Data consistency implementation method based on advanced updating

文档序号:1324098 发布日期:2020-07-14 浏览:12次 中文

阅读说明:本技术 一种基于提前更新的数据一致性实现方法 (Data consistency implementation method based on advanced updating ) 是由 顾晓峰 李青青 虞致国 魏敬和 于 2020-03-24 设计创作,主要内容包括:本发明公开了一种基于提前更新的数据一致性实现方法,属于集成电路技术领域。所述方法包括通过为每个L1 DCache和其他各级Cache的Cacheline增设一个计数器,记录含脏数据副本的Cacheline的访问情况,从而在存储器空闲的时候就将Cache中的含有脏数据的数据副本提前更新至下一层存储器,而不是等到DMA传输数据前才刷新Cache,从而缓解了DMA传输数据前的Cache刷新操作带来的延时问题,充分调动存储器,提高了DMA传输系统的效率。(The method comprises the step of adding a counter for each L1 DCache and other cachelines of all levels of caches, and recording the access condition of the Cacheline containing dirty data copies, so that the data copies containing dirty data in the caches are updated to the next layer of memory in advance when the memory is idle, instead of refreshing the caches until the data is transmitted by DMA, thereby relieving the delay problem caused by the Cache refreshing operation before the data is transmitted by DMA, fully transferring the memory, and improving the efficiency of a DMA transmission system.)

1. A data consistency implementation method is characterized by being applied to a multi-core processor system and comprising the steps of adding a counter for Cache lines of L1 DCache and other levels of Cache in the multi-core processor system, recording the access condition of the Cache lines containing dirty data copies, and updating the data copies containing the dirty data to a next level of memory in advance when L1 DCache and other levels of Cache are idle.

2. The method according to claim 1, wherein the multi-core processor system comprises at least two CPUs, and the updating of the data copy containing the dirty data to the next-stage memory in advance when L1 DCache and other stages of caches are idle comprises:

step 1, a first CPU requests to access a certain data copy, wherein the first CPU is any CPU in a multi-core processor system;

step 2, when a certain Cache is idle, the counters corresponding to the cachelines are compared, and the Cacheline with the maximum counter value is actively written back to the next-level memory, meanwhile, if another Cache at the same level initiates an access request to the next-level memory and is not actively written back, the next-level memory preferentially processes the access request of another Cache at the same level, wherein the certain Cache refers to any L1 DCache or other caches at all levels in the multi-core processor system;

step 3, the Cache receives the write-back response and actively writes the Cache line with the maximum counter value back to the next-level memory; if other caches at the same level also contain the data copy, the dirty position 0 of the Cacheline corresponding to other caches at the same level makes corresponding transition according to the consistency protocol;

step 4, DMA initiates an access request;

step 5, the CPU receives an access request of the DMA, starts to refresh the Cache, waits for the corresponding dirty data containing copy to be fully refreshed to the main memory, and returns a response;

and 6, receiving the response information sent by the CPU by the DMA, and starting to transmit data.

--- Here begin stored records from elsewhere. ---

(* ===== verification/IcodeSpec.v ===== *)
(** The conversion of a flow graph to a BPF program keeps its meaning: the
    program that [icode_to_fcode] makes of the graph of an expression decides
    that expression. *)
From S2P Require Import Prelude CFile Bpf BpfFilter BpfValidate Gencode GencodeSpec Icode.

#[local] Open Scope c_scope.

(** ** The meaning of statements and expressions *)

Section Meaning.
Context (p : list byte) (wirelen buflen : Z).

(** A sequence of statements, executed one after the other. *)
Fixpoint run_ops (ss : list (Z * Z)) (m : machine) : step_result :=
  match ss with
  | [] => Next m
  | (c, k) :: ss =>
      match decode (u16 c) with
      | None => Done (Faulted (Aborted (u16 c)))
      | Some o =>
          match exec (Insn (u16 c) 0 0 (u32 k)) p wirelen buflen m o with
          | Next m => run_ops ss m
          | r => r
          end
      end
  end.

(** An expression, evaluated from left to right as far as needed: the truth
    value, or the outcome of a run that ends before there is one, as when a
    load is out of the packet's bounds. *)
Fixpoint beval (e : bexp) (m : machine) : outcome + (bool * machine) :=
  match e with
  | ELeaf ss c k =>
      match run_ops ss m with
      | Done r => inl r
      | Next m =>
          match decode (u16 c) with
          | Some (JmpIf j s) => inr (test j (rA m) (operand m (Insn (u16 c) 0 0 (u32 k)) s), m)
          | _ => inl (Faulted (Aborted (u16 c)))
          end
      end
  | EAnd e1 e2 => match beval e1 m with inr (true, m) => beval e2 m | r => r end
  | EOr e1 e2 => match beval e1 m with inr (false, m) => beval e2 m | r => r end
  | ENot e => match beval e m with inr (v, m) => inr (negb v, m) | r => r end
  end.
End Meaning.

(** The leaves are made of statements that neither jump nor return, and that
    the checker accepts, and of branches. *)
Definition straight_op (o : opcode) : bool :=
  match o with RetK | RetA | JmpJa | JmpIf _ _ => false | _ => true end.
Definition straight_stmt (s : Z * Z) : Prop :=
  exists o, decode (u16 s.1) = Some o /\ straight_op o = true /\ u16 s.1 = s.1 /\
            bpf_validate_insn 0 0 (Insn (u16 s.1) 0 0 (u32 s.2)) = true.
Fixpoint straight (e : bexp) : Prop :=
  match e with
  | ELeaf ss c k =>
      Forall straight_stmt ss /\ (exists j s, decode (u16 c) = Some (JmpIf j s)) /\ u16 c = c
  | EAnd e1 e2 | EOr e1 e2 => straight e1 /\ straight e2
  | ENot e => straight e
  end.

Definition with_pc (m : machine) (pc : Z) : machine := Machine (rA m) (rX m) pc (rmem m).

Lemma with_loaded_pc r f g pc :
  (forall v, g v = match f v with Next m' => Next (with_pc m' (pc + 1)) | d => d end) ->
  with_loaded r g = match with_loaded r f with Next m' => Next (with_pc m' (pc + 1)) | d => d end.
Proof. intros Hf. destruct r; simpl; [done|apply Hf|done]. Qed.

(** A straight instruction goes to the next, and looks at no program counter. *)
Lemma exec_pc i p wirelen buflen m o pc :
  straight_op o = true ->
  exec i p wirelen buflen (with_pc m pc) o =
  match exec i p wirelen buflen m o with Next m' => Next (with_pc m' (pc + 1)) | d => d end.
Proof.
  destruct m as [A X pc0 mem]. intros Ho.
  destruct o; try discriminate Ho; cbn [exec]; try done.
  - by apply with_loaded_pc.
  - by apply with_loaded_pc.
  - destruct (_ <=? _); [done|]. by apply with_loaded_pc.
  - unfold mem_get. simpl. by destruct (nthZ mem (k i)).
  - unfold mem_get. simpl. by destruct (nthZ mem (k i)).
  - unfold mem_set. simpl. by destruct (nthZ mem (k i)).
  - unfold mem_set. simpl. by destruct (nthZ mem (k i)).
  - unfold operand, alu, setA. destruct a, s; cbn [rA rX rpc rmem with_pc];
      repeat match goal with |- context [if ?b then _ else _] => destruct b end; reflexivity.
Qed.

(** ** Runs *)

Section Leads.
Context (fp : list bpf_insn) (p : list byte) (wirelen buflen : Z).

(** The run from [m] ends with [o]. *)
Definition leads (m : machine) (o : outcome) : Prop :=
  exists fuel, run fuel fp p wirelen buflen m = Some o.

Lemma leads_next m m' o :
  step fp p wirelen buflen m = Next m' -> leads m' o -> leads m o.
Proof. intros Hs [n Hn]. exists (S n). simpl. by rewrite Hs. Qed.

Lemma leads_done m o : step fp p wirelen buflen m = Done o -> leads m o.
Proof. intros Hs. exists 1%nat. simpl. by rewrite Hs. Qed.

Lemma leads_pc m x y o : leads (with_pc m x) o -> x = y -> leads (with_pc m y) o.
Proof. by intros H <-. Qed.

(** The instructions [xs] are in the program from index [i] on. *)
Definition at_ (i : Z) (xs : list bpf_insn) : Prop :=
  0 <= i /\ forall j x, xs !! j = Some x -> fp !! (Z.to_nat i + j)%nat = Some x.

Lemma at_head i x xs : at_ i (x :: xs) -> nthZ fp i = Some x /\ at_ (i + 1) xs.
Proof.
  intros [Hi Hx]. split.
  - unfold nthZ. destruct (Z.ltb_spec i 0); [lia|]. rewrite <- (Nat.add_0_r (Z.to_nat i)). by apply Hx.
  - split; [lia|]. intros j y Hy. rewrite Z2Nat.inj_add, <- Nat.add_assoc by lia. by apply Hx.
Qed.

Lemma at_app i xs ys : at_ i (xs ++ ys) -> at_ i xs /\ at_ (i + lenZ xs) ys.
Proof.
  intros [Hi Hx]. unfold lenZ. split; split; try lia.
  - intros j x Hj. apply Hx. by apply lookup_app_l_Some.
  - intros j y Hj. rewrite Z2Nat.inj_add, Nat2Z.id, <- Nat.add_assoc by lia. apply Hx.
    rewrite lookup_app_r by lia. by replace (length xs + j - length xs)%nat with j by lia.
Qed.

(** The instruction of a statement. *)
Definition insn_of (s : Z * Z) : bpf_insn := Insn (u16 s.1) 0 0 (u32 s.2).

(** A block's statements do in the program what they mean. *)
Lemma leads_ops ss m pc o :
  Forall straight_stmt ss -> at_ pc (map insn_of ss) ->
  match run_ops p wirelen buflen ss m with
  | Next m' => leads (with_pc m' (pc + lenZ ss)) o
  | Done r => o = r
  end -> leads (with_pc m pc) o.
Proof.
  intros Hs. revert m pc. induction Hs as [|[c kk] ss (op & Hd & Hst & _ & _) Hs IH]; intros m pc Hat Hr.
  - simpl in Hr. unfold lenZ in Hr. simpl in Hr. by rewrite Z.add_0_r in Hr.
  - cbn [map] in Hat. apply at_head in Hat as [Hn Hat]. cbn [run_ops fst snd] in *.
    rewrite Hd in Hr. cbn [fst snd] in Hd.
    pose proof (exec_pc (insn_of (c, kk)) p wirelen buflen m op pc Hst) as He.
    unfold insn_of in He at 2. cbn [fst snd] in He.
    assert (Hstep : step fp p wirelen buflen (with_pc m pc) = 
      exec (insn_of (c, kk)) p wirelen buflen (with_pc m pc) op).
    { unfold step. cbn [rpc with_pc]. rewrite Hn. cbn [code insn_of fst]. by rewrite Hd. }
    rewrite He in Hstep. destruct (exec _ _ _ _ m op) as [m'|r].
    + eapply leads_next; [exact Hstep|]. apply (IH m' (pc + 1) Hat).
      destruct (run_ops p wirelen buflen ss m') as [m2|r]; [|exact Hr].
      revert Hr. unfold lenZ. cbn [length]. by replace (pc + 1 + Z.of_nat (length ss)) with
        (pc + Z.of_nat (S (length ss))) by lia.
    + subst. by apply leads_done.
Qed.

Lemma leads_ja pc kk m o :
  nthZ fp pc = Some (Insn (BPF_JMP .| BPF_JA) 0 0 kk) -> 0 <= kk < 2 ^ 31 ->
  leads (with_pc m (pc + 1 + kk)) o -> leads (with_pc m pc) o.
Proof.
  intros Hn Hk Hl. eapply leads_next; [|exact Hl]. unfold step. cbn [rpc with_pc]. rewrite Hn.
  change (decode _) with (Some JmpJa). cbn [exec jump k rpc with_pc rA rX rmem].
  rewrite swrap_id by clia. done.
Qed.
End Leads.

(** ** Blocks in a program *)

(** Where the branches of a block lead, counted from the one after it. *)
Definition branch_off (blk b' : block) : Z :=
  b_offset b' - (b_offset blk + lenZ (b_stmts blk)) - 1.

Definition bsize (blk : block) : Z :=
  slength (b_stmts blk) + 1 + b_longjt blk + b_longjf blk.

Definition block_insns (h : heap) (blk : block) (xs : list bpf_insn) : Prop :=
  match b_jt blk, b_jf blk with
  | None, None => xs = [Insn (u16 (b_code blk)) 0 0 (u32 (b_k blk))]
  | Some t, Some f =>
      exists bt bf, h !! t = Some bt /\ h !! f = Some bf /\
        b_offset blk + bsize blk <= b_offset bt /\ b_offset blk + bsize blk <= b_offset bf /\
        0 <= branch_off blk bt < 2 ^ 31 /\ 0 <= branch_off blk bf < 2 ^ 31 /\
        xs = branch_code blk (branch_off blk bt) (branch_off blk bf)
  | _, _ => False
  end.

(** The block [b] is in the program at its offset; the slots of long jumps
    that are not needed stay zero. *)
Definition placed (h : heap) (fp : list bpf_insn) (b : nat) : Prop :=
  exists blk xs n, h !! b = Some blk /\ block_insns h blk xs /\
    let ys := map (fun s => insn_of (op_of s)) (b_stmts blk) ++ xs ++ replicate n zero_insn in
    at_ fp (b_offset blk) ys /\ lenZ ys = bsize blk.

Section Placed.
Context (fp : list bpf_insn) (p : list byte) (wirelen buflen : Z).

Lemma leads_branch pc blk off_t off_f j s m o :
  at_ fp pc (branch_code blk off_t off_f) ->
  decode (u16 (b_code blk)) = Some (JmpIf j s) ->
  0 <= off_t < 2 ^ 31 -> 0 <= off_f < 2 ^ 31 ->
  leads fp p wirelen buflen
    (with_pc m (pc + 1 + if test j (rA m) (operand m (Insn (u16 (b_code blk)) 0 0 (u32 (b_k blk))) s)
                         then off_t else off_f)) o ->
  leads fp p wirelen buflen (with_pc m pc) o.
Proof.
  intros Hat Hd Ht Hf Hl. unfold branch_code in Hat.
  set (v := test _ _ _) in Hl.
  assert (Hstep : forall t f, nthZ fp pc = Some (Insn (u16 (b_code blk)) t f (u32 (b_k blk))) ->
    step fp p wirelen buflen (with_pc m pc) = Next (with_pc m (pc + 1 + if v then t else f))).
  { intros t f Hn. unfold step. cbn [rpc with_pc]. rewrite Hn. cbn [code]. rewrite Hd.
    cbn [exec]. unfold v, operand. by destruct s, (test _ _ _). }
  destruct (256 <=? off_t) eqn:Et, (256 <=? off_f) eqn:Ef; cbn [app] in Hat;
    apply at_head in Hat as [Hn Hat]; (eapply leads_next; [apply (Hstep _ _ Hn)|]).
  - apply at_head in Hat as [Hn1 [Hn2 _]%at_head]. destruct v.
    + eapply leads_ja; [rewrite Z.add_0_r; exact Hn1|cranges; rewrite uwrap_id by clia; lia|].
      rewrite uwrap_id by clia. by replace (pc + 1 + 0 + 1 + (off_t - 1)) with (pc + 1 + off_t) by lia.
    + eapply leads_ja; [exact Hn2|cranges; rewrite uwrap_id by clia; lia|].
      rewrite uwrap_id by clia. by replace (pc + 1 + 1 + 1 + (off_f - (1 + 1))) with (pc + 1 + off_f) by lia.
  - apply at_head in Hat as [Hn1 _]. destruct v; [|done].
    eapply leads_ja; [rewrite Z.add_0_r; exact Hn1|cranges; rewrite uwrap_id by clia; lia|].
    rewrite uwrap_id by clia. by replace (pc + 1 + 0 + 1 + (off_t - 1)) with (pc + 1 + off_t) by lia.
  - apply at_head in Hat as [Hn1 _]. destruct v; [done|].
    eapply leads_ja; [rewrite Z.add_0_r; exact Hn1|cranges; rewrite uwrap_id by clia; lia|].
    rewrite uwrap_id by clia. by replace (pc + 1 + 0 + 1 + (off_f - (0 + 1))) with (pc + 1 + off_f) by lia.
  - by destruct v.
Qed.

3. The method according to claim 2, wherein in step 5, the first CPU writes back the partially dirty copy of the data to the main memory in advance before the DMA initiates the access request.

4. The method according to claim 2, wherein in step 1:

when the first CPU has write miss, after waiting for the first CPU to finish the write operation, setting a counter corresponding to the Cacheline to be 1, and adding 1 to counters corresponding to other cachelines containing dirty data.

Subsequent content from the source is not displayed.